Enter cameraName for which you want to manually classify the images into five classes: 
- 0: normal image
- 1: small anomaly heron
- 2: big anomaly heron
- 3: small anomaly other
- 4: big anomaly other
- -1: special image

The images you classify are randomly sampled and you'll not classify an image twice

In [18]:
#load classified data from Tina Dubach
try: 
    camName = input("Enter camera name: ")
    dfMotionGray = pd.read_csv(f'/data/tim/heronWorkspace/MotionGrayClassification/classifiedMotionGray{camName}.csv')
except:
    print(f"Error loading file\nEither camera name {camName} is wrong or first classify the files for the camera")
    raise Exception("Error loading file")

try:
    dfValidation = pd.read_csv(f"/data/tim/heronWorkspace/manuallyClassified/manuallyClassified{camName}.csv")
except:
    print("No validation file found, creating new one")
    pd.DataFrame([], columns=["ImagePath", "ValidationValue", "camera"]).to_csv(f"/data/tim/heronWorkspace/manuallyClassified/manuallyClassified{camName}.csv")
    dfValidation = pd.read_csv(f"/data/tim/heronWorkspace/manuallyClassified/manuallyClassified{camName}.csv")
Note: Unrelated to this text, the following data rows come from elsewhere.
(* ===== verification/Ledger.v ===== *)
(** * Ledger: who may send into a channel, who runs a transaction, who holds the lock

    Three rights of the goroutines of this program. A channel made for a request of the SMF may be
    sent into once, by whoever takes it out of the table it was registered in: until then it is
    empty and registered at one number at most, so the send does not wait. A transaction is run by
    the one goroutine started for it, and what is found in the tables of the socket is run by
    somebody. The lock of the user planes addressed is held by one who knows what is left to be
    released, and gives it back when nothing is. The rights are nowhere in the code: every goroutine is
    shown to keep them. *)

From Stdlib Require Import Strings.Byte Strings.String.
From S2P Require Import Prelude GoNet NodeId Relay RelayTraces UpfAddrs SmfAddr UpfTxns UpfTable.
From S2P Require Import Pfcp Consumers Goroutine Ownership World Udp Handler Forward Process System.
From S2P Require Import SystemInv.

#[local] Open Scope list_scope.
#[local] Open Scope Z_scope.

(** ** Rights *)

(** To send into a channel, to run a transaction, and what goes with [upfAddrMutex]. *)
Inductive right := toSend (ch : nat) | toRun (ptr : nat) | toRecord.

#[export] Instance right_eq_dec : EqDecision right.
Proof. solve_decision. Defined.

#[export] Program Instance right_countable : Countable right :=
  inj_countable' (fun k => match k with toSend ch => inl ch | toRun ptr => inr (inl ptr)
                                      | toRecord => inr (inr ()) end)
                 (fun k => match k with inl ch => toSend ch | inr (inl ptr) => toRun ptr
                                      | inr (inr ()) => toRecord end) _.
Next Obligation. by intros []. Qed.

(** Where the one who may run a transaction is with it: making it, before or after registering it;
    started; running it; about to remove it from the table found. *)
Inductive phase :=
| sending (taken : bool) (* into a channel: one's own, or one taken out of the table *)
| recording (released : list string) (* of the lock: what is still to be released *)
| making (tx : Transaction ErrHandlerFn) (registered : bool)
| started
| running (tx : Transaction ErrHandlerFn)
| removing (tx : Transaction ErrHandlerFn) (found : option nat).

(** The transaction, as far as it has been looked at. *)
Definition txSeen (v : phase) : option (Transaction ErrHandlerFn) :=
  match v with making tx _ | running tx | removing tx _ => Some tx | _ => None end.

Abbreviation rights := (gmap right phase).

(** How a goroutine is looked at: whether it must always be able to go on, and whether the lock of a
    node that has been left is an excuse. *)
Record mode := Mode { must_go : bool; bothered : bool }.

Abbreviation patient := (Mode false).

Section Ledger.
Context `{L : PfcpLib, !MapRange string, !MapRange Z}.

Definition txOf (g : goroutine L) : option nat :=
  match g with goTxLifeCycle ptr => Some ptr | _ => None end.

(** The transactions whose goroutines are still to be started. *)
Definition starting (w : World L) : list nat := omap txOf (spawned w).

Record ledger (D : rights) (w : World L) : Prop := {
  led_send ch : is_Some (D !! toSend ch) ->
    (ch < nextChan w)%nat /\ chans w !! ch = None /\ forall s, txns w !! s <> Some (Some ch);
  led_txns s ch : txns w !! s = Some (Some ch) -> (ch < nextChan w)%nat /\ chans w !! ch = None;
  led_once s s' ch : txns w !! s = Some (Some ch) -> txns w !! s' = Some (Some ch) -> s = s';
  led_chans ch : is_Some (chans w !! ch) -> (ch < nextChan w)%nat;
  led_run ptr : is_Some (D !! toRun ptr) -> (ptr < nextTx (udp w))%nat /\ ptr ∉ starting w;
  led_start ptr : ptr ∈ starting w -> (ptr < nextTx (udp w))%nat;
  led_distinct : NoDup (starting w);
  led_slot c s ptr : slot c s (udp w) = Some ptr -> is_Some (D !! toRun ptr) \/ ptr ∈ starting w;
  led_tx ptr v tx : D !! toRun ptr = Some v -> txSeen v = Some tx -> txs (udp w) !! ptr = Some tx;
  led_making ptr tx c s : D !! toRun ptr = Some (making tx false) -> slot c s (udp w) <> Some ptr;
  led_found ptr tx t c s : D !! toRun ptr = Some (removing tx t) ->
    slot c s (udp w) = Some ptr -> consumers (udp w) !! c = t;
  led_server : Server (udp w) = None -> consumers (udp w) = ∅;
  led_lock : D !! toRecord = recording <$> upfAddrMutex w;
}.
# as motion == True, the training and testing data is distinct
dfMotionGray = dfMotionGray[(dfMotionGray["grayscale"] == False) & (dfMotionGray["badImage"] == False)].sort_values(by=['ImagePath'])
dfMotionGray = dfMotionGray.reset_index(drop=True)

# exclude images that are already classified
dfMotionGray = dfMotionGray[~dfMotionGray["ImagePath"].isin(dfValidation["ImagePath"])]

tinaDubachDf = pd.read_csv("/data/shared/herons/TinaDubach_data/CameraData_2017_july.csv", encoding='unicode_escape', on_bad_lines="warn", sep=";")
dfMotionGray = pd.merge(tinaDubachDf, dfMotionGray, left_on="fotocode", how="right", right_on="ImagePath")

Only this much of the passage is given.